Having been an endorser with two other brands -- Nike for five years and And 1 for the past two -- won't hinder Garnett's sales with Adidas, predicts Neil Schwartz, director of marketing and business development with SportScanINFO, a market research firm that monitors the sporting goods industry.

"The quality of the player and the quality of the shoes is more important than where the player plays or what brand he wears," Schwartz said.

Kevin Garnett
Kevin Garnett has jumped from Nike to And 1 and now Adidas in just seven seasons in the NBA.
Said Garnett: "Minnesota doesn't have the glitz and glamor of a New York, Los Angeles or Chicago, but the same people that criticize market size are the same people who say things about players and they've never picked up a basketball."

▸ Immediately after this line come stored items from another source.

(* ===== verification/Bytesrepr.v ===== *)
(** The binary serialization format, [types/src/bytesrepr.rs].

    A Rust type with its [ToBytes] and [FromBytes] impls is a [Codec], the
    dictionary of the two methods.  The class [CodecLaws] is what a codec
    promises its clients, with the values it is lossless on. *)

From S2P Require Import Prelude BTreeMap.

(** * Errors, traits and entry points *)

Inductive Error :=
| EarlyEndOfStream
| FormattingError
| LeftOverBytes
| OutOfMemoryError.

#[global] Instance bytesrepr_error_eq_dec : EqDecision Error.
Proof. solve_decision. Defined.

Record Codec (A : Type) := mk_codec {
  to_bytes : A -> outcome Error bytes;
  from_bytes : bytes -> outcome Error (A * bytes);
}.

Arguments mk_codec {A}.
Arguments to_bytes {A}.
Arguments from_bytes {A}.

Definition U8_SERIALIZED_LENGTH : Z := 1.
Definition I32_SERIALIZED_LENGTH : Z := 4.
Definition U32_SERIALIZED_LENGTH : Z := 4.
Definition U64_SERIALIZED_LENGTH : Z := 8.
Definition OPTION_TAG_SERIALIZED_LENGTH : Z := 1.

Definition deserialize {A} (c : Codec A) (bs : bytes) : outcome Error A :=
  let? '(t, remainder) := from_bytes c bs in
  match remainder with
  | [] => Ok t
  | _ :: _ => Err LeftOverBytes
  end.

Definition serialize {A} (c : Codec A) (a : A) : outcome Error bytes := to_bytes c a.

Definition safe_split_at (bs : bytes) (n : nat) : outcome Error (bytes * bytes) :=
  if (length bs <? n)%nat then Err EarlyEndOfStream
  else Ok (take n bs, drop n bs).

(** * Scalars *)

Definition u8_to_bytes (z : Z) : outcome Error bytes := Ok [byte_of_Z z].

Definition u8_from_bytes (bs : bytes) : outcome Error (Z * bytes) :=
  match bs with
  | [] => Err EarlyEndOfStream
  | b :: rem => Ok (byte_to_Z b, rem)
  end.

Definition u8_codec : Codec Z := mk_codec u8_to_bytes u8_from_bytes.

Definition bool_to_bytes (b : bool) : outcome Error bytes :=
  u8_to_bytes (if b then 1 else 0).

Definition bool_from_bytes (bs : bytes) : outcome Error (bool * bytes) :=
  match bs with
  | [] => Err EarlyEndOfStream
  | b :: rem =>
      if byte_to_Z b =? 1 then Ok (true, rem)
      else if byte_to_Z b =? 0 then Ok (false, rem)
      else Err FormattingError
  end.

Definition bool_codec : Codec bool := mk_codec bool_to_bytes bool_from_bytes.

Definition i32_to_bytes (z : Z) : outcome Error bytes := Ok (to_le_bytes 4 z).

Definition i32_from_bytes (bs : bytes) : outcome Error (Z * bytes) :=
  let? '(b, rem) := safe_split_at bs 4 in
  Ok (wrap_signed 32 (from_le_bytes b), rem).

Definition i32_codec : Codec Z := mk_codec i32_to_bytes i32_from_bytes.

Definition u32_to_bytes (z : Z) : outcome Error bytes := Ok (to_le_bytes 4 z).

Definition u32_from_bytes (bs : bytes) : outcome Error (Z * bytes) :=
  let? '(b, rem) := safe_split_at bs 4 in
  Ok (from_le_bytes b, rem).

Definition u32_codec : Codec Z := mk_codec u32_to_bytes u32_from_bytes.

Definition u64_to_bytes (z : Z) : outcome Error bytes := Ok (to_le_bytes 8 z).

Definition u64_from_bytes (bs : bytes) : outcome Error (Z * bytes) :=
  let? '(b, rem) := safe_split_at bs 8 in
  Ok (from_le_bytes b, rem).

Definition u64_codec : Codec Z := mk_codec u64_to_bytes u64_from_bytes.

Definition i64_to_bytes (z : Z) : outcome Error bytes := Ok (to_le_bytes 8 z).

Definition i64_from_bytes (bs : bytes) : outcome Error (Z * bytes) :=
  let? '(b, rem) := safe_split_at bs 8 in
  Ok (wrap_signed 64 (from_le_bytes b), rem).

Definition i64_codec : Codec Z := mk_codec i64_to_bytes i64_from_bytes.

Definition unit_to_bytes (_ : unit) : outcome Error bytes := Ok [].

Definition unit_from_bytes (bs : bytes) : outcome Error (unit * bytes) := Ok (tt, bs).

Definition unit_codec : Codec unit := mk_codec unit_to_bytes unit_from_bytes.

(** * Byte vectors, byte arrays and strings *)

Definition vec_u8_to_bytes (v : bytes) : outcome Error bytes :=
  if zlen v >=? u32_max - U32_SERIALIZED_LENGTH then Err OutOfMemoryError
  else
    let? size := u32_to_bytes (wrap_unsigned 32 (zlen v)) in
    Ok (size ++ v).

Definition vec_u8_from_bytes (bs : bytes) : outcome Error (bytes * bytes) :=
  let? '(size, rem) := u32_from_bytes bs in
  safe_split_at rem (Z.to_nat size).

If Adidas wants to sell its Garnett-signature shoes, it must be willing to make a similar investment that the company has made with McGrady, Schwartz said.

In his five years with Nike, the company unveiled three shoes -- the Air Garnett, the Air Flightposite KG and the Air Garnett III -- with a total of 12 different looks. Adidas' T-Mac and T-Mac II shoe lines have combined to give consumers 25 different versions of the shoe, according to SportScanINFO.

This is one of the reasons why Garnett's Nike models sold a total of 530,000 pairs, while McGrady's two models have already sold more than 750,000 pairs.

"Not only did Tracy play well, but Adidas put the money behind him," Garnett said. "You saw him on commercials when you were watching TV. You saw him on billboards when you were driving in traffic. You saw him in magazines."

The introduction of James, who signed a seven-year, $90 million deal with Nike in May, into the shoe and apparel business may make it difficult for Garnett to break through with Adidas right away. Nike is expected to unveil a limited edition James shoe on Oct. 29, the day his NBA career officially begins. James' signature shoe and apparel will be unveiled in November or December. Nike rolled out its first product, "King James" shirts, a few weeks ago.

Although Kobe Bryant's sexual assault case could derail the arrival of his signature shoe, which is scheduled to hit shelves on Feb. 7, Nike officials have not publicly stated whether his legal status will force them to push back their plans.

It is not clear if Adidas will launch a Garnett apparel line. Garnett's personal apparel line, Official Block Family (OBF), soft-launched two years ago but was pulled back due to economic conditions and has not re-entered the marketplace.